**WORK INSTRUCTIONS:** Respond with nothing but the number of lines in this data that include the word "offsetInParent".

┏━━

(** Both walks from a view to its root succeed and agree on where the view is. *)
Lemma views_agree file n level root ri view cur acc :
  file_ok file -> (N.to_nat level < n)%nat -> rfAt file level = Some view -> rfAt file root = Some ri ->
  isSubRegister ri = false -> rootLoop n file level = Some root ->
  canon (regBits view) cur -> 0 <= acc -> acc + regBits ri - regBits view <= 2 ^ 31 ->
  exists r off, writeViews n file root level cur cur = Some r /\
    viewOffset n file root level acc = Some (acc + off) /\ 0 <= off /\ off + regBits view <= regBits ri /\
    canon (regBits ri) r /\ atOffset r off (regBits view) cur.
Proof.
  intros Hf. revert level view cur acc. induction n as [|n IH]; intros level view cur acc Hn Hl Hr Hri Hroot Hc Ha Hacc.
  { lia. }
  destruct (rootLoop_cases _ _ _ _ _ Hroot Hl) as [[Hs ->]|(Hs & n' & [= <-] & Hroot')].
  - assert (view = ri) as -> by congruence. exists cur, 0. cbn [writeViews viewOffset].
    rewrite N.eqb_refl, !Z.add_0_r. split_and!; done || lia.
  - destruct (view_parent file level view Hf Hl Hs) as (p & Hp & Hlt & Ho & Hb & _).
    assert (level <> root) as Hne by (intros ->; congruence).
    destruct (parentValue_spec file level view p cur cur Hf Hl Hp Ho Hb Hc (proj1 Hc)) as [Hcp Hat].
    destruct (file_narrow file Hf _ _ Hp) as [Hpb _]. destruct (file_narrow file Hf _ _ Hr) as [Hrb _].
    assert (u32 (acc + offsetInParent view) = acc + offsetInParent view) as Hu
      by (unfold u32; apply Z.mod_small; lia).
    destruct (IH (parent view) p (parentValue view p cur cur) (acc + offsetInParent view))
      as (r & off & Hw & Hv & Hoff & Hfit & Hcr & Hatr); try done; try lia.
    exists r, (offsetInParent view + off). rewrite (writeViews_step n file root level view p) by done.
    rewrite (viewOffset_step n file root level view) by done. rewrite Hu, Hv.
    split_and!; try done; try (f_equal; lia); try lia.
    intros i Hi. replace (offsetInParent view + off + i) with (off + (offsetInParent view + i)) by lia.
    rewrite Hatr by lia. by apply Hat.
Qed.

┗━━

**REPLY:** 4